• Exercise instructions:
Of all the lines in the entries below, give again exactly those starting at the line containing "(fun a' => if" and ending at the line containing "set_fallback (Heap_init heap_start", both ends included, and no others.

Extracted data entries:
——————
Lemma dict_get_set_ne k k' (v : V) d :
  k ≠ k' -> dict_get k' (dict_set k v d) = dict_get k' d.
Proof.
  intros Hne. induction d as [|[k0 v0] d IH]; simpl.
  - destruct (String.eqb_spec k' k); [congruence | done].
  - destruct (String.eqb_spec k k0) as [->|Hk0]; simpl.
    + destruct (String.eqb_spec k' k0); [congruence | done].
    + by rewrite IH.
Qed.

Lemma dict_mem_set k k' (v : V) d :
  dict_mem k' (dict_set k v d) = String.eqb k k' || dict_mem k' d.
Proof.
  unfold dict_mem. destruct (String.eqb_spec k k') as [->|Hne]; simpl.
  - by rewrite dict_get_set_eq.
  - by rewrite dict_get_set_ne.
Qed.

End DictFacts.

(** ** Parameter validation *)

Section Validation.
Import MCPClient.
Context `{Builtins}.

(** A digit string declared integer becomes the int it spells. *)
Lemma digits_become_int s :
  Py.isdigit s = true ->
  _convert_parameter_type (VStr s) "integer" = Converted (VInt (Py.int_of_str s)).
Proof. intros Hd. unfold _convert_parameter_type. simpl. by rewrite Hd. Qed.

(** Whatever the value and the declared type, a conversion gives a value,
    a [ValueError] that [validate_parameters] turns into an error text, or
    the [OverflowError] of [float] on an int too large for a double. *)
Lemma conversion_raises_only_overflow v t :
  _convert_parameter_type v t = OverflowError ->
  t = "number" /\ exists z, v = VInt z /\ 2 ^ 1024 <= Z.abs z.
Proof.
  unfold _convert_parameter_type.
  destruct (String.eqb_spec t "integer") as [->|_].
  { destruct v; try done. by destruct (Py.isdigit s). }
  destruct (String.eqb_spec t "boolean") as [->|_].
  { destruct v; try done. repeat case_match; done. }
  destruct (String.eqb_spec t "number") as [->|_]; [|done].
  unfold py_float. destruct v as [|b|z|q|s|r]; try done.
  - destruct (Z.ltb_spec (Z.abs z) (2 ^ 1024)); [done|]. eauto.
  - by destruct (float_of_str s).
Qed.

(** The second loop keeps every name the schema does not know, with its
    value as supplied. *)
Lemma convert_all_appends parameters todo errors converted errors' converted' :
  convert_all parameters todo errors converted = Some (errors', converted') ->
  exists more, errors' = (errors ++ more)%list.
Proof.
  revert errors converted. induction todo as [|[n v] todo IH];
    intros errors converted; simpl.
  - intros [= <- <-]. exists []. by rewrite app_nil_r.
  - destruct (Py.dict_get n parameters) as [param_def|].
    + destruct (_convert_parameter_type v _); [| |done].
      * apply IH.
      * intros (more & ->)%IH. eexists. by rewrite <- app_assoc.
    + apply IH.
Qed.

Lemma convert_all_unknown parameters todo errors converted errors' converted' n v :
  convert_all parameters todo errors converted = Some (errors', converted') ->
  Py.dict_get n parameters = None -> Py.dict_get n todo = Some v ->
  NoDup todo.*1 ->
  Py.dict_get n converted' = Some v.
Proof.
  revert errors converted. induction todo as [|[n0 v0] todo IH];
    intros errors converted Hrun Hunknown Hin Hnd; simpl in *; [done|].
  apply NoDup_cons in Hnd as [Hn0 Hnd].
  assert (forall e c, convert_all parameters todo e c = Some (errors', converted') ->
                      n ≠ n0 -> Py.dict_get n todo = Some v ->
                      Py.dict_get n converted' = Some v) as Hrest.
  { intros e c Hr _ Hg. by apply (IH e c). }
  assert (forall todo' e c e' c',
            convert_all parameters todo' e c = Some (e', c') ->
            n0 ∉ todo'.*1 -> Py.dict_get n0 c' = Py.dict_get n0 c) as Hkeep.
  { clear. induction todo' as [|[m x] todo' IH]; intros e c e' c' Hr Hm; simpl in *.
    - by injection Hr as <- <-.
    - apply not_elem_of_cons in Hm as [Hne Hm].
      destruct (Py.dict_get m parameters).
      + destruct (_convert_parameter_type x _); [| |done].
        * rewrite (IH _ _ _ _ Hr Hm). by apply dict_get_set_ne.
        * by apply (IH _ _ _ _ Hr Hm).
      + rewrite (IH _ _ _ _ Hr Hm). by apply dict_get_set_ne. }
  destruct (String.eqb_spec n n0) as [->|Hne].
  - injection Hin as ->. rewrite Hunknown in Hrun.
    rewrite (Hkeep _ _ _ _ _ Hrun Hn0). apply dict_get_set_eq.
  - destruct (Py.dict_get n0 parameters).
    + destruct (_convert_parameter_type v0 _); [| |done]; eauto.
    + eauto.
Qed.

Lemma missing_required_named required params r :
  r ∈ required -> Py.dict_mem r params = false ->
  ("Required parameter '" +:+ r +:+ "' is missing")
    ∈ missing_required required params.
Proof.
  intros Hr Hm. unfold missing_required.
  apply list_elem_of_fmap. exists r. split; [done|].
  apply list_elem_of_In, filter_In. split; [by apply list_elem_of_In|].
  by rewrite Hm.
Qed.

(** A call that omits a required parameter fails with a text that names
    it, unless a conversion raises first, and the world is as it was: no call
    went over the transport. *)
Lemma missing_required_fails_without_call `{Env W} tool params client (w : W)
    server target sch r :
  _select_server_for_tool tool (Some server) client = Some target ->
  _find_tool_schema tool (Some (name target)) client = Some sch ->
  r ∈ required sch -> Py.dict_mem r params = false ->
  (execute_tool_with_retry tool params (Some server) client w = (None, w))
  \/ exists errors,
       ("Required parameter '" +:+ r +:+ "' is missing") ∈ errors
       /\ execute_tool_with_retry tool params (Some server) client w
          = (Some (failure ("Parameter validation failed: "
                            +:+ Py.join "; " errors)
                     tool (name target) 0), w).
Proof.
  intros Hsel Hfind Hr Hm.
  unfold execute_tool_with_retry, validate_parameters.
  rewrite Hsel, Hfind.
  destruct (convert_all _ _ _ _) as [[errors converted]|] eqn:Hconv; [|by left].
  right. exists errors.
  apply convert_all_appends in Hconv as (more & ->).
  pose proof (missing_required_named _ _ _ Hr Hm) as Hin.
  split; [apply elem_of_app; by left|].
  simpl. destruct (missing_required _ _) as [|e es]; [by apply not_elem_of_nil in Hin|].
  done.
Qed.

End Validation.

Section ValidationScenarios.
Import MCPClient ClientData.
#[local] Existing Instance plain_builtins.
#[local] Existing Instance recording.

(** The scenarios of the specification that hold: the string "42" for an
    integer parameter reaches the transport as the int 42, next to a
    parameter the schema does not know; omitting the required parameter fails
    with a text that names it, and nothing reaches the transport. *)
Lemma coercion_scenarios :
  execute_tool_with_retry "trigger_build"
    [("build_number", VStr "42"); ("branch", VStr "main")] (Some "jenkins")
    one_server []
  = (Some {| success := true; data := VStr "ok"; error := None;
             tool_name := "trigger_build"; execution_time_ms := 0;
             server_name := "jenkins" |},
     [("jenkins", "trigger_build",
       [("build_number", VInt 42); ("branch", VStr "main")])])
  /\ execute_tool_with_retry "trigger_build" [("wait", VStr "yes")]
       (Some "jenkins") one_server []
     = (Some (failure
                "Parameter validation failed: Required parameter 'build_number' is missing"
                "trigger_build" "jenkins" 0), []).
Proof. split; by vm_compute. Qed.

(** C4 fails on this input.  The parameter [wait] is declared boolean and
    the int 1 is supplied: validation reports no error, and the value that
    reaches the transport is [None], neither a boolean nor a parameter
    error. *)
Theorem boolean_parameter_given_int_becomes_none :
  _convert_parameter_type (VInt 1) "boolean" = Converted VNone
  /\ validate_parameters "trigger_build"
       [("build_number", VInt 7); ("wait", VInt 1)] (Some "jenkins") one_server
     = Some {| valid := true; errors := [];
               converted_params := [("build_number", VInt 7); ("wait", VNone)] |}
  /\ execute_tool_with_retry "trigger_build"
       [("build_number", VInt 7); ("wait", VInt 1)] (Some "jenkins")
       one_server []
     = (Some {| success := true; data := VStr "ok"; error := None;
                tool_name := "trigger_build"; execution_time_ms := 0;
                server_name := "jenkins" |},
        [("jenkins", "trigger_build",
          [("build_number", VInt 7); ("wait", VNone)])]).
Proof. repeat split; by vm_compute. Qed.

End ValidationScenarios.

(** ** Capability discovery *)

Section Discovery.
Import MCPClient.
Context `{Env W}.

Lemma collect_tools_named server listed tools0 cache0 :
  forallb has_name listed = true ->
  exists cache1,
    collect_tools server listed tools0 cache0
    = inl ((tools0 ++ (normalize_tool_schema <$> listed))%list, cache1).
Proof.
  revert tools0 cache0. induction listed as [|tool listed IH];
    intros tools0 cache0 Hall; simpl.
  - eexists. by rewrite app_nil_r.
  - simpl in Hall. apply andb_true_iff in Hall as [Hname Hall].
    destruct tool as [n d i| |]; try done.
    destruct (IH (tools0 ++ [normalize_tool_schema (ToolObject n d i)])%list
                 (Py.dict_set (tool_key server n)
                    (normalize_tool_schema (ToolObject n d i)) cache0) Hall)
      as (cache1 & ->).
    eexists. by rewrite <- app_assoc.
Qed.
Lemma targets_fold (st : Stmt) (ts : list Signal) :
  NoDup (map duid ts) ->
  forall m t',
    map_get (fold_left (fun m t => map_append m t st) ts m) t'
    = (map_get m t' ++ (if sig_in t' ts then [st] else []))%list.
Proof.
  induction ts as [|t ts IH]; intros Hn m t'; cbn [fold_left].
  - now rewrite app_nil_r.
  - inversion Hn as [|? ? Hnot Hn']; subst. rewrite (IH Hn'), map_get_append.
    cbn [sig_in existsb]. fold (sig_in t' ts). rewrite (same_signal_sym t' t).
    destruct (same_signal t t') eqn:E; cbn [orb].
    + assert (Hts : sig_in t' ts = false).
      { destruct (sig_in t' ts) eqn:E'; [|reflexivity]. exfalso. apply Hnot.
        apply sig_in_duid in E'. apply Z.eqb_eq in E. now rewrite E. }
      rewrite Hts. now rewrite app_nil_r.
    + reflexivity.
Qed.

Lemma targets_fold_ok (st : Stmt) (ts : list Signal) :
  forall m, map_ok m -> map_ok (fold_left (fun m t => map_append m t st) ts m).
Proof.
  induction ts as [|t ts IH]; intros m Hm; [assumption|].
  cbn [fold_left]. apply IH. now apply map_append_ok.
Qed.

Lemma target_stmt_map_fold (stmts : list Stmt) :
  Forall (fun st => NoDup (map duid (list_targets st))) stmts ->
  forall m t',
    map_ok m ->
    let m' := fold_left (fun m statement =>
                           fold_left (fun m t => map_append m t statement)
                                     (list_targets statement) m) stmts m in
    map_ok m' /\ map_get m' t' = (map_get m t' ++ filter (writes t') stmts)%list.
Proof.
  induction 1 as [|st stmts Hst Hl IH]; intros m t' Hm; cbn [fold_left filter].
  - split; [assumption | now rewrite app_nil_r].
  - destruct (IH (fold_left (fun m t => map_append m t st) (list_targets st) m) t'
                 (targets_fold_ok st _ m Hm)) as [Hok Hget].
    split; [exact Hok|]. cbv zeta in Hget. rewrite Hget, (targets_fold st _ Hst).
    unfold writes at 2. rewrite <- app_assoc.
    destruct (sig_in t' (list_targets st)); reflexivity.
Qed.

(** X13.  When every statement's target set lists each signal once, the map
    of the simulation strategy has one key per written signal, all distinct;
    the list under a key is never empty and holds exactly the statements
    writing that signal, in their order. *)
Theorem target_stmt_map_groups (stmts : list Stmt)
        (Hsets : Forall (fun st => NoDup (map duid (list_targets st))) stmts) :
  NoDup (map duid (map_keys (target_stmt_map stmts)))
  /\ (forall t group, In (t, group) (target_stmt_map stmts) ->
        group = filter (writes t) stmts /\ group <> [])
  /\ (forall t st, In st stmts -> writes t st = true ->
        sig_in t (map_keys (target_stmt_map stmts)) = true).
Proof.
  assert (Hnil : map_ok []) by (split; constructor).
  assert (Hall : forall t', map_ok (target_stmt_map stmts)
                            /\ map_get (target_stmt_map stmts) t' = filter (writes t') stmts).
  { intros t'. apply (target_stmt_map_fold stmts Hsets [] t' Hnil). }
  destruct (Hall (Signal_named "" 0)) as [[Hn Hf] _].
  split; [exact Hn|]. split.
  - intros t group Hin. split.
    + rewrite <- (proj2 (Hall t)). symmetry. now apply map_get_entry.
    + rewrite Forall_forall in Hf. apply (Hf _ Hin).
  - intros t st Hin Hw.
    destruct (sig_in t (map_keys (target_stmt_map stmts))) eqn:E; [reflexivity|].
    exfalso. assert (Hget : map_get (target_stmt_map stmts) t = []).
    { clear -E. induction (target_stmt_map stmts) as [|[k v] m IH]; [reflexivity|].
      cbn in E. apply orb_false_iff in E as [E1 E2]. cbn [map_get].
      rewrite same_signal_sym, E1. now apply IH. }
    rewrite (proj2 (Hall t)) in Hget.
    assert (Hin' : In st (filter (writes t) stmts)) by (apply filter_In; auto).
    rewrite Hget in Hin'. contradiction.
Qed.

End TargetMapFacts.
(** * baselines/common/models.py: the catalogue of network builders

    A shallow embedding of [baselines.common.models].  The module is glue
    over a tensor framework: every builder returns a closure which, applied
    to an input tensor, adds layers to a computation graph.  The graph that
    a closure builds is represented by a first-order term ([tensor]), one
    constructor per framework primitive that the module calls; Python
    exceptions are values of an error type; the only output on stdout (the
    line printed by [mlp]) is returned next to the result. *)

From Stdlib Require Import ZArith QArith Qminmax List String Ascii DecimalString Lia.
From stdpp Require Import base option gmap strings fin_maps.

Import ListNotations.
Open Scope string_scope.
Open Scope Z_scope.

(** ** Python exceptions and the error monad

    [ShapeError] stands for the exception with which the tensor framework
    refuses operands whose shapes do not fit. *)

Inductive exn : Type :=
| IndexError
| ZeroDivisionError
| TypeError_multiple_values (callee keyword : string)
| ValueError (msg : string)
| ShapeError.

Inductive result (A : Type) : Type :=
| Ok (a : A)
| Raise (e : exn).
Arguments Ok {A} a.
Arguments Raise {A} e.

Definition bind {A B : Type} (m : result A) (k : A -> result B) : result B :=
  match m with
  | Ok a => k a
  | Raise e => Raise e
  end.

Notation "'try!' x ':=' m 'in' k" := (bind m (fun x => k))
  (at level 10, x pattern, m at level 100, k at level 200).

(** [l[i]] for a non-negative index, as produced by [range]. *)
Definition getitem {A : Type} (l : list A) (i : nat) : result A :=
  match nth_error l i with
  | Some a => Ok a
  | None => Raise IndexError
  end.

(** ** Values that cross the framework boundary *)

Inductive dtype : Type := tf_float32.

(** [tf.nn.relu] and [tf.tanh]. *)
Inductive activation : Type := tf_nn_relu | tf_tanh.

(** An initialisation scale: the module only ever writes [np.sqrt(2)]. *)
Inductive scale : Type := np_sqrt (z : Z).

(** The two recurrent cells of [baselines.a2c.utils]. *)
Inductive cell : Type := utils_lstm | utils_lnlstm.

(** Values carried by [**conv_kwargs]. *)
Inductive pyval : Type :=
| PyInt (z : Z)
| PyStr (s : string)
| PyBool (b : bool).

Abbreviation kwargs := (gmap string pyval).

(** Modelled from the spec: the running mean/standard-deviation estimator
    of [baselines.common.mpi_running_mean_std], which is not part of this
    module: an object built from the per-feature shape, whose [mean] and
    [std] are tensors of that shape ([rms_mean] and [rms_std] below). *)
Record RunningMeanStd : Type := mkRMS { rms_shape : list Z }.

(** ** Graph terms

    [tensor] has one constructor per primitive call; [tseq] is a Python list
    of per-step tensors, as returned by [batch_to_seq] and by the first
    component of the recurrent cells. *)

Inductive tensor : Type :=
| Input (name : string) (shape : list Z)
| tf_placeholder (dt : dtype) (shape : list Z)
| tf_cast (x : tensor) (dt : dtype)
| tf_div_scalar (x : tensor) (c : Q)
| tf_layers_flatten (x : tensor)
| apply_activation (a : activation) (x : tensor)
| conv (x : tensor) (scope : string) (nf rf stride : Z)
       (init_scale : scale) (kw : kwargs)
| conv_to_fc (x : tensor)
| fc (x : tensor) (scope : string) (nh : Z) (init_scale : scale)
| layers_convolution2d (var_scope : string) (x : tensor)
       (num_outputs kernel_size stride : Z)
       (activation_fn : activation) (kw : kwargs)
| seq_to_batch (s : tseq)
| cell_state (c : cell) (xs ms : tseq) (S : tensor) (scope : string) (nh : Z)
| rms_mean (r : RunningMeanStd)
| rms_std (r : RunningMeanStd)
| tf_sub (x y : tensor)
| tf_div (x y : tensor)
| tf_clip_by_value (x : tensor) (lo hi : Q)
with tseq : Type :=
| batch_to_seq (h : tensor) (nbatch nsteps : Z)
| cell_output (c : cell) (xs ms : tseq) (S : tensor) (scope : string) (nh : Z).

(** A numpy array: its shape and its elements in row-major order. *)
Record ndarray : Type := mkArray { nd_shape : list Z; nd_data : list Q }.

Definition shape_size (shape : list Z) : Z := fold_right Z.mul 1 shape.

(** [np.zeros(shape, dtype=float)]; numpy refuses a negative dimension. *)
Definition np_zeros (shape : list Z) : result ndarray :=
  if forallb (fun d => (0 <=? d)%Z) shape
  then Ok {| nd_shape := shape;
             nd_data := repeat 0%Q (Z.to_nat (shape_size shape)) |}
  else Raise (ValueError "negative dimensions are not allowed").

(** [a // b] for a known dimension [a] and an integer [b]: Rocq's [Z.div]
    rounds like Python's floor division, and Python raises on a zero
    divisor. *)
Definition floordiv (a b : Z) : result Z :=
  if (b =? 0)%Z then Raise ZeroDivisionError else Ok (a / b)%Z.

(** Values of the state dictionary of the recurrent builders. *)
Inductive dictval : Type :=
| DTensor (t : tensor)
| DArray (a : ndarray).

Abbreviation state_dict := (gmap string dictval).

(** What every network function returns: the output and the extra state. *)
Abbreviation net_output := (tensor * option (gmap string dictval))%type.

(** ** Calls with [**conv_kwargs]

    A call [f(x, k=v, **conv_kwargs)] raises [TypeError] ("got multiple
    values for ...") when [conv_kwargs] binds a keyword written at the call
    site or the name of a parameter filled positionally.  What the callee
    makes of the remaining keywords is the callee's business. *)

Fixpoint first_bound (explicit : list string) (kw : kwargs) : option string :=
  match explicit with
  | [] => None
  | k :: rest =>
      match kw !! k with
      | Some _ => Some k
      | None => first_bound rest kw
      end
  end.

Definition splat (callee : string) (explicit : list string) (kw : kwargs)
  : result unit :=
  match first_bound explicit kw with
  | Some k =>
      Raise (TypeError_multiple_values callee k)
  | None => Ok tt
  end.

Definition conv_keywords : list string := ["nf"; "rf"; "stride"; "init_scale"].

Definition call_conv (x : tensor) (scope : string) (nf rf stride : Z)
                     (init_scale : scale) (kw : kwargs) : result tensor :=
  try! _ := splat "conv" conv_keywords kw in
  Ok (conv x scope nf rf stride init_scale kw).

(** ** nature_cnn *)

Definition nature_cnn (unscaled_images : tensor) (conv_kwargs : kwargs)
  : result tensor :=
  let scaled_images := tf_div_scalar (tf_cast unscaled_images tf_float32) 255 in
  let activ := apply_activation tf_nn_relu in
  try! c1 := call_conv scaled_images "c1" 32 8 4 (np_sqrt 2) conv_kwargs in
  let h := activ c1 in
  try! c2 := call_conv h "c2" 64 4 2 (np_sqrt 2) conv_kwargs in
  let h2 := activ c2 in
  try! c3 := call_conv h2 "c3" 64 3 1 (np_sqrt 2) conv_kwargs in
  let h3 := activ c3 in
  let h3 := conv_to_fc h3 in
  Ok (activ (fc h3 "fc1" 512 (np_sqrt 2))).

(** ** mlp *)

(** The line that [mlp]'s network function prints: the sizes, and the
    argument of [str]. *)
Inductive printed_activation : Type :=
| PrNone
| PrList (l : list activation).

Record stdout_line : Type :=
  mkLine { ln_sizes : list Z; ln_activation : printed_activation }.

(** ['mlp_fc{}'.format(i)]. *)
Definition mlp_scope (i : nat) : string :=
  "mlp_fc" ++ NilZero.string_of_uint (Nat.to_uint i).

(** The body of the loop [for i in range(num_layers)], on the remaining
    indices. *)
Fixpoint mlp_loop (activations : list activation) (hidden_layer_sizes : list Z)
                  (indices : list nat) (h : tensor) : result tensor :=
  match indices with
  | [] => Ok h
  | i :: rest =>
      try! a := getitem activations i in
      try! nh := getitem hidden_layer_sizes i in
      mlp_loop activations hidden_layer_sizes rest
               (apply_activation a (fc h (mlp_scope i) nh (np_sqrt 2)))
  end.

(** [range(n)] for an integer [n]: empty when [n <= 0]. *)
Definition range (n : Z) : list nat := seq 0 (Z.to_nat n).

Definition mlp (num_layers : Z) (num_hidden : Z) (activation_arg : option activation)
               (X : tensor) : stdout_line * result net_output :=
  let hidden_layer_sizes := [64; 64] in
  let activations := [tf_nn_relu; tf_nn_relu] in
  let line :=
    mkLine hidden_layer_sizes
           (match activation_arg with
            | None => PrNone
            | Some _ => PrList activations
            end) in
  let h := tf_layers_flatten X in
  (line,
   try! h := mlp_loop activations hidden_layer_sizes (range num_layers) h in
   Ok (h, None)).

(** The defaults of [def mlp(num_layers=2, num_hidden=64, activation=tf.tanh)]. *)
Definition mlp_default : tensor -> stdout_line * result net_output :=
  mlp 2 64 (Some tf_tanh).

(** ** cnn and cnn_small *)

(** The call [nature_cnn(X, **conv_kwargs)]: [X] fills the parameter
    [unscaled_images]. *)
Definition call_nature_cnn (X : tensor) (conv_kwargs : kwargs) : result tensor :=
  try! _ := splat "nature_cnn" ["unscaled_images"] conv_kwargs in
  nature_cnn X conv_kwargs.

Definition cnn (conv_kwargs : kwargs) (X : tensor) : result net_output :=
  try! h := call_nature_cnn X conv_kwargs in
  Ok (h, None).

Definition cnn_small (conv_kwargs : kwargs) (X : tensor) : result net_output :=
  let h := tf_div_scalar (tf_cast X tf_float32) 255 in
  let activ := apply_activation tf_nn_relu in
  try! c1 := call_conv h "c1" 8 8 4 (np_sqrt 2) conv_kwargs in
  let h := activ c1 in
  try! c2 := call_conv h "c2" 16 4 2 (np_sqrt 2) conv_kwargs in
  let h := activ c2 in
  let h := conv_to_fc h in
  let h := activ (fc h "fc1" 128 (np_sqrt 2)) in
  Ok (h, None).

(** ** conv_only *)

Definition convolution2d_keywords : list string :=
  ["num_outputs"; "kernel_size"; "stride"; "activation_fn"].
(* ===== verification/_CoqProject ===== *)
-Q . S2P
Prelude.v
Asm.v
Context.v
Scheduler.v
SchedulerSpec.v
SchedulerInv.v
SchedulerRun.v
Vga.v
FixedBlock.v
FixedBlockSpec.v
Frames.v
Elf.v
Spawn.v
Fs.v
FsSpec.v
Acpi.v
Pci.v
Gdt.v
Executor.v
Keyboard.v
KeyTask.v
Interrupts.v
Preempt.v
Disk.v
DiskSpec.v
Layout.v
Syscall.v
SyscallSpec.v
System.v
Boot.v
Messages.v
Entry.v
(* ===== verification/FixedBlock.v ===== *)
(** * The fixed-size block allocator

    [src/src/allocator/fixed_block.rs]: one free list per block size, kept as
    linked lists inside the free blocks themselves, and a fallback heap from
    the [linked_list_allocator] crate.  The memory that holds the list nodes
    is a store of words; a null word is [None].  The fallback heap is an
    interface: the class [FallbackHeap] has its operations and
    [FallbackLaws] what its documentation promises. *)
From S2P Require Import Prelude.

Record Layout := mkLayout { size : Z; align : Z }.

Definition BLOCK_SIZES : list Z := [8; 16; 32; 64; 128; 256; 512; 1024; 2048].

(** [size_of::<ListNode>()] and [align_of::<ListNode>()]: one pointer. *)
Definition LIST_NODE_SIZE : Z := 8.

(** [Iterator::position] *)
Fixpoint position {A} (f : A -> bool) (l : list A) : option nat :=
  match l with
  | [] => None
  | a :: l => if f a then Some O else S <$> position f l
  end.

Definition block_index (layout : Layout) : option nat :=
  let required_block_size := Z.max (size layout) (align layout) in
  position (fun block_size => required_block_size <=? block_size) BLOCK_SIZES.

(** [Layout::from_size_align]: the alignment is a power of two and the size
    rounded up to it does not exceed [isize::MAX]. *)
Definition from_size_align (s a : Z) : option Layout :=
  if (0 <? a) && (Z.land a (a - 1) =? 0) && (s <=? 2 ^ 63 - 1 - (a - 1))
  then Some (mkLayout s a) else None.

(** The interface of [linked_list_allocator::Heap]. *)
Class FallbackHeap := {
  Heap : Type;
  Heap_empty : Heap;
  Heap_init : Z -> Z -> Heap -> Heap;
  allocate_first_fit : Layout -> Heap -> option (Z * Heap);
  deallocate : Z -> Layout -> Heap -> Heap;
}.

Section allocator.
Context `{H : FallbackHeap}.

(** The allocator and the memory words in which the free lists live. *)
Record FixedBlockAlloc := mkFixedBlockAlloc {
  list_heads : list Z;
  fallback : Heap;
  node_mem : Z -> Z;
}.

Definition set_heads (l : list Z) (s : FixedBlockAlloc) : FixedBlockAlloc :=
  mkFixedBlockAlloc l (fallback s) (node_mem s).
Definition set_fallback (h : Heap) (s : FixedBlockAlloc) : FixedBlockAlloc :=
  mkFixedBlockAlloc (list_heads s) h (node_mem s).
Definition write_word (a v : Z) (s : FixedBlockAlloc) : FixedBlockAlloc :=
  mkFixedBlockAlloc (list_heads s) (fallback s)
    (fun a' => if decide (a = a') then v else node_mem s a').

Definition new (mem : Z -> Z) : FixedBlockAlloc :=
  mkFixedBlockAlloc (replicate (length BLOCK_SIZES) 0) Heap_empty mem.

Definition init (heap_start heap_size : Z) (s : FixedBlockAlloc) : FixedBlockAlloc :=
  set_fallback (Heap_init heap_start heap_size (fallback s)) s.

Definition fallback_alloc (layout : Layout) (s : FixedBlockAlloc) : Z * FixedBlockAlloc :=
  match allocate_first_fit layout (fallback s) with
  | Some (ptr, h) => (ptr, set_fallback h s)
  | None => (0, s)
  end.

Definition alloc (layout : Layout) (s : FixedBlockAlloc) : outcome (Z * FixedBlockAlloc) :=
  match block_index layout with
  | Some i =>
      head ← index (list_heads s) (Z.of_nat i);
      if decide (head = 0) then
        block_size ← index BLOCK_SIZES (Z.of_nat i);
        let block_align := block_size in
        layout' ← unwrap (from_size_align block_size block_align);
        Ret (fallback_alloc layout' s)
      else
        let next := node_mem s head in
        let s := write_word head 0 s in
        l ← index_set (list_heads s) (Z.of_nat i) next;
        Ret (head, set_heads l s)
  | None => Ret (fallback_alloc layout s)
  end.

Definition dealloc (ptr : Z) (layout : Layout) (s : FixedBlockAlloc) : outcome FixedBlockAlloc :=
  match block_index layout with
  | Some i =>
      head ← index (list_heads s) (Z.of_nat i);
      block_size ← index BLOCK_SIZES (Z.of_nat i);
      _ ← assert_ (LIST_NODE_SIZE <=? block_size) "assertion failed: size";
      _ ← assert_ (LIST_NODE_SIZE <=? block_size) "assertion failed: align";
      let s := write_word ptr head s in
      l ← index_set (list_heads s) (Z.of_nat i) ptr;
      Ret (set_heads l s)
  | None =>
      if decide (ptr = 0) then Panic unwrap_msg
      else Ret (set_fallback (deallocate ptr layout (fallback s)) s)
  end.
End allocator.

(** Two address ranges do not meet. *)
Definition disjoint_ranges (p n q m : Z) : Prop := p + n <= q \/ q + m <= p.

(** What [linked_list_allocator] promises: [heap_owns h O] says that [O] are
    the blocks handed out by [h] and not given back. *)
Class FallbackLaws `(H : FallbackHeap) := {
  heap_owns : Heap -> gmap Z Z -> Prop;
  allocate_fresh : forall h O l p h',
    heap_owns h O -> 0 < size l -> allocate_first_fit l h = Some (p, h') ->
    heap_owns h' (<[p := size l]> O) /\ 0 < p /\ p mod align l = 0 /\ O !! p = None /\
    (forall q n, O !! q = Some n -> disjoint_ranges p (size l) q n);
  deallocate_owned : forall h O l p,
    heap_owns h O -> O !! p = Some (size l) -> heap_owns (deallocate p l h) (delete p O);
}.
——————
• Answer to this problem:
    (fun a' => if decide (a = a') then v else node_mem s a').

Definition new (mem : Z -> Z) : FixedBlockAlloc :=
  mkFixedBlockAlloc (replicate (length BLOCK_SIZES) 0) Heap_empty mem.

Definition init (heap_start heap_size : Z) (s : FixedBlockAlloc) : FixedBlockAlloc :=
  set_fallback (Heap_init heap_start heap_size (fallback s)) s.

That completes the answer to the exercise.